Segment Open

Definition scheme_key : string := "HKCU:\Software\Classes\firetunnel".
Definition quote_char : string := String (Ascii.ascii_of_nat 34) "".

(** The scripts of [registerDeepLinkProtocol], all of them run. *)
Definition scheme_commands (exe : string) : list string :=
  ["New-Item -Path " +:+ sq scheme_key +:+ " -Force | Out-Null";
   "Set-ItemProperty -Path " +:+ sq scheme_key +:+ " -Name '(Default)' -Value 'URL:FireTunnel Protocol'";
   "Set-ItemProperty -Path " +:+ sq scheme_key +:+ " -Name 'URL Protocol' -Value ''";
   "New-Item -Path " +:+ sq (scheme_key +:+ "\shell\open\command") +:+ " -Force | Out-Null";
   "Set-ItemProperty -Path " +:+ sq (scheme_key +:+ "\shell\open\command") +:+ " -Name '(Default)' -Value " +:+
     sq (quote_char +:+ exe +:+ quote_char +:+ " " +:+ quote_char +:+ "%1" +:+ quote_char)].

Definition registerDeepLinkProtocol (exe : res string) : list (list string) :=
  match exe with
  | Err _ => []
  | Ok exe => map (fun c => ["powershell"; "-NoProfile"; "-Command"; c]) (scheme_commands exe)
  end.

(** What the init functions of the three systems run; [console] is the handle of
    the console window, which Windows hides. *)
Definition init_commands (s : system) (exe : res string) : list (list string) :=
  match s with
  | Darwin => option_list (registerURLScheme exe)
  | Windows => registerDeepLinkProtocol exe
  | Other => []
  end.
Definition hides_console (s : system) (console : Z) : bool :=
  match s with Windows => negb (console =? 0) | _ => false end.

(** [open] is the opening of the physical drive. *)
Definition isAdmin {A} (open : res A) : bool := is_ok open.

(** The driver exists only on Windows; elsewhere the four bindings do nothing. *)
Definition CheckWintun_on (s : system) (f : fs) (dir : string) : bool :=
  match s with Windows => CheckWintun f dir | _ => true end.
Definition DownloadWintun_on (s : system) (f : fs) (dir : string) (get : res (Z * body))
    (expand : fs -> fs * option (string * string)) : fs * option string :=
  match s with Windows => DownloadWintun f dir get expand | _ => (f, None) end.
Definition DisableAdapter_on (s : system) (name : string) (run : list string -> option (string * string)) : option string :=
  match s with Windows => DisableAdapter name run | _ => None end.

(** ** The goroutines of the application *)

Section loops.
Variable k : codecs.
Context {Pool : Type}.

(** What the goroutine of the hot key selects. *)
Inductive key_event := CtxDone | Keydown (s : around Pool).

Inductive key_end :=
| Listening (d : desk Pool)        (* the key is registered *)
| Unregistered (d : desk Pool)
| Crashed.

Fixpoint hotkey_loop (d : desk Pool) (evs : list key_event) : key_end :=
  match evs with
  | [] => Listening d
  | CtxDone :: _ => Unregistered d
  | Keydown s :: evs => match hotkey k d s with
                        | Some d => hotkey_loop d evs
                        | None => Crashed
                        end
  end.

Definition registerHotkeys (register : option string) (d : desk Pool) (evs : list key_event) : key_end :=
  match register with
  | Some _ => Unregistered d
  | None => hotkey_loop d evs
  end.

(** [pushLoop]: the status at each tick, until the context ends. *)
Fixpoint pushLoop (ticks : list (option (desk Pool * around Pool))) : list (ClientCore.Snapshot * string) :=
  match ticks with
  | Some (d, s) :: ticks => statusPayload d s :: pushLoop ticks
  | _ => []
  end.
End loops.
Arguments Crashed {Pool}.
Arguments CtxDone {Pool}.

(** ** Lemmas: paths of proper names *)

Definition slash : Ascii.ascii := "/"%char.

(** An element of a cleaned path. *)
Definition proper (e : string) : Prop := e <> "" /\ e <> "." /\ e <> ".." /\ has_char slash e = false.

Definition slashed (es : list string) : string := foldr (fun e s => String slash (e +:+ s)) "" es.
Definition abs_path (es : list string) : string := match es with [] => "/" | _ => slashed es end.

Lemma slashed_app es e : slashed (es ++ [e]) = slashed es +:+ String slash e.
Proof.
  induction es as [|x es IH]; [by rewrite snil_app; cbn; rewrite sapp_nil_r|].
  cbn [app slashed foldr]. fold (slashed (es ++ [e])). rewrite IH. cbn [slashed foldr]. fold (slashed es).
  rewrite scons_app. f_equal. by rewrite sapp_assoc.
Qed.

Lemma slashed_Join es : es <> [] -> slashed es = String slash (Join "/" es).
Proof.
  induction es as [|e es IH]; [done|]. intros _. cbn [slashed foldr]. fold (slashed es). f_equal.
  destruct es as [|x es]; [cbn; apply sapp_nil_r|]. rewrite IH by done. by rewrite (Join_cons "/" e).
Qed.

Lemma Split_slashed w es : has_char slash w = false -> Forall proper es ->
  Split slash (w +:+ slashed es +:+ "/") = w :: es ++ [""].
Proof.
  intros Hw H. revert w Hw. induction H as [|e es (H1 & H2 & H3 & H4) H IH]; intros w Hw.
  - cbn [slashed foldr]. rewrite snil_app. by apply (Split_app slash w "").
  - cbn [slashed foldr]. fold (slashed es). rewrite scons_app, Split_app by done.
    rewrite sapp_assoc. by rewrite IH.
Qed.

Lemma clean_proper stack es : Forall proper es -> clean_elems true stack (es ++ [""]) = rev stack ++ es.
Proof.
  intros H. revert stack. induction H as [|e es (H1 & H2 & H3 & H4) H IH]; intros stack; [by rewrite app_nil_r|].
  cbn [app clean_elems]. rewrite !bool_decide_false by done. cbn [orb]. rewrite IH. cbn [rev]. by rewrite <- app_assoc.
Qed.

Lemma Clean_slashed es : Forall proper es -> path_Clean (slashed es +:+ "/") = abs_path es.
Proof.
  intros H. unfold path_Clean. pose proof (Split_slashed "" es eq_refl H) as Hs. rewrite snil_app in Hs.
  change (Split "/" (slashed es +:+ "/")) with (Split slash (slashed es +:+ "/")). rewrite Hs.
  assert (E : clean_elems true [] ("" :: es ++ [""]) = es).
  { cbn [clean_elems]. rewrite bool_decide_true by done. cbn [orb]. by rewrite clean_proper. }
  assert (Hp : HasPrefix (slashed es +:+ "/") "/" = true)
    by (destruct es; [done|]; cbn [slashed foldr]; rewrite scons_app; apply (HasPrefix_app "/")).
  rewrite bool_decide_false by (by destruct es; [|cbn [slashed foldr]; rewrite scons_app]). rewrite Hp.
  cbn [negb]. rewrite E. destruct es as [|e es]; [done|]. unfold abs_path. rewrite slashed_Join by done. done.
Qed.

Segment Closed

- [What is required] Retyping the data above exactly and in full is the task.

- [Result]
Definition scheme_key : string := "HKCU:\Software\Classes\firetunnel".
Definition quote_char : string := String (Ascii.ascii_of_nat 34) "".

(** The scripts of [registerDeepLinkProtocol], all of them run. *)
Definition scheme_commands (exe : string) : list string :=
  ["New-Item -Path " +:+ sq scheme_key +:+ " -Force | Out-Null";
   "Set-ItemProperty -Path " +:+ sq scheme_key +:+ " -Name '(Default)' -Value 'URL:FireTunnel Protocol'";
   "Set-ItemProperty -Path " +:+ sq scheme_key +:+ " -Name 'URL Protocol' -Value ''";
   "New-Item -Path " +:+ sq (scheme_key +:+ "\shell\open\command") +:+ " -Force | Out-Null";
   "Set-ItemProperty -Path " +:+ sq (scheme_key +:+ "\shell\open\command") +:+ " -Name '(Default)' -Value " +:+
     sq (quote_char +:+ exe +:+ quote_char +:+ " " +:+ quote_char +:+ "%1" +:+ quote_char)].

Definition registerDeepLinkProtocol (exe : res string) : list (list string) :=
  match exe with
  | Err _ => []
  | Ok exe => map (fun c => ["powershell"; "-NoProfile"; "-Command"; c]) (scheme_commands exe)
  end.

(** What the init functions of the three systems run; [console] is the handle of
    the console window, which Windows hides. *)
Definition init_commands (s : system) (exe : res string) : list (list string) :=
  match s with
  | Darwin => option_list (registerURLScheme exe)
  | Windows => registerDeepLinkProtocol exe
  | Other => []
  end.
Definition hides_console (s : system) (console : Z) : bool :=
  match s with Windows => negb (console =? 0) | _ => false end.

(** [open] is the opening of the physical drive. *)
Definition isAdmin {A} (open : res A) : bool := is_ok open.

(** The driver exists only on Windows; elsewhere the four bindings do nothing. *)
Definition CheckWintun_on (s : system) (f : fs) (dir : string) : bool :=
  match s with Windows => CheckWintun f dir | _ => true end.
Definition DownloadWintun_on (s : system) (f : fs) (dir : string) (get : res (Z * body))
    (expand : fs -> fs * option (string * string)) : fs * option string :=
  match s with Windows => DownloadWintun f dir get expand | _ => (f, None) end.
Definition DisableAdapter_on (s : system) (name : string) (run : list string -> option (string * string)) : option string :=
  match s with Windows => DisableAdapter name run | _ => None end.

(** ** The goroutines of the application *)

Section loops.
Variable k : codecs.
Context {Pool : Type}.

(** What the goroutine of the hot key selects. *)
Inductive key_event := CtxDone | Keydown (s : around Pool).

Inductive key_end :=
| Listening (d : desk Pool)        (* the key is registered *)
| Unregistered (d : desk Pool)
| Crashed.

Fixpoint hotkey_loop (d : desk Pool) (evs : list key_event) : key_end :=
  match evs with
  | [] => Listening d
  | CtxDone :: _ => Unregistered d
  | Keydown s :: evs => match hotkey k d s with
                        | Some d => hotkey_loop d evs
                        | None => Crashed
                        end
  end.

Definition registerHotkeys (register : option string) (d : desk Pool) (evs : list key_event) : key_end :=
  match register with
  | Some _ => Unregistered d
  | None => hotkey_loop d evs
  end.

(** [pushLoop]: the status at each tick, until the context ends. *)
Fixpoint pushLoop (ticks : list (option (desk Pool * around Pool))) : list (ClientCore.Snapshot * string) :=
  match ticks with
  | Some (d, s) :: ticks => statusPayload d s :: pushLoop ticks
  | _ => []
  end.
End loops.
Arguments Crashed {Pool}.
Arguments CtxDone {Pool}.

(** ** Lemmas: paths of proper names *)

Definition slash : Ascii.ascii := "/"%char.

(** An element of a cleaned path. *)
Definition proper (e : string) : Prop := e <> "" /\ e <> "." /\ e <> ".." /\ has_char slash e = false.

Definition slashed (es : list string) : string := foldr (fun e s => String slash (e +:+ s)) "" es.
Definition abs_path (es : list string) : string := match es with [] => "/" | _ => slashed es end.

Lemma slashed_app es e : slashed (es ++ [e]) = slashed es +:+ String slash e.
Proof.
  induction es as [|x es IH]; [by rewrite snil_app; cbn; rewrite sapp_nil_r|].
  cbn [app slashed foldr]. fold (slashed (es ++ [e])). rewrite IH. cbn [slashed foldr]. fold (slashed es).
  rewrite scons_app. f_equal. by rewrite sapp_assoc.
Qed.

Lemma slashed_Join es : es <> [] -> slashed es = String slash (Join "/" es).
Proof.
  induction es as [|e es IH]; [done|]. intros _. cbn [slashed foldr]. fold (slashed es). f_equal.
  destruct es as [|x es]; [cbn; apply sapp_nil_r|]. rewrite IH by done. by rewrite (Join_cons "/" e).
Qed.

Lemma Split_slashed w es : has_char slash w = false -> Forall proper es ->
  Split slash (w +:+ slashed es +:+ "/") = w :: es ++ [""].
Proof.
  intros Hw H. revert w Hw. induction H as [|e es (H1 & H2 & H3 & H4) H IH]; intros w Hw.
  - cbn [slashed foldr]. rewrite snil_app. by apply (Split_app slash w "").
  - cbn [slashed foldr]. fold (slashed es). rewrite scons_app, Split_app by done.
    rewrite sapp_assoc. by rewrite IH.
Qed.

Lemma clean_proper stack es : Forall proper es -> clean_elems true stack (es ++ [""]) = rev stack ++ es.
Proof.
  intros H. revert stack. induction H as [|e es (H1 & H2 & H3 & H4) H IH]; intros stack; [by rewrite app_nil_r|].
  cbn [app clean_elems]. rewrite !bool_decide_false by done. cbn [orb]. rewrite IH. cbn [rev]. by rewrite <- app_assoc.
Qed.

Lemma Clean_slashed es : Forall proper es -> path_Clean (slashed es +:+ "/") = abs_path es.
Proof.
  intros H. unfold path_Clean. pose proof (Split_slashed "" es eq_refl H) as Hs. rewrite snil_app in Hs.
  change (Split "/" (slashed es +:+ "/")) with (Split slash (slashed es +:+ "/")). rewrite Hs.
  assert (E : clean_elems true [] ("" :: es ++ [""]) = es).
  { cbn [clean_elems]. rewrite bool_decide_true by done. cbn [orb]. by rewrite clean_proper. }
  assert (Hp : HasPrefix (slashed es +:+ "/") "/" = true)
    by (destruct es; [done|]; cbn [slashed foldr]; rewrite scons_app; apply (HasPrefix_app "/")).
  rewrite bool_decide_false by (by destruct es; [|cbn [slashed foldr]; rewrite scons_app]). rewrite Hp.
  cbn [negb]. rewrite E. destruct es as [|e es]; [done|]. unfold abs_path. rewrite slashed_Join by done. done.
Qed.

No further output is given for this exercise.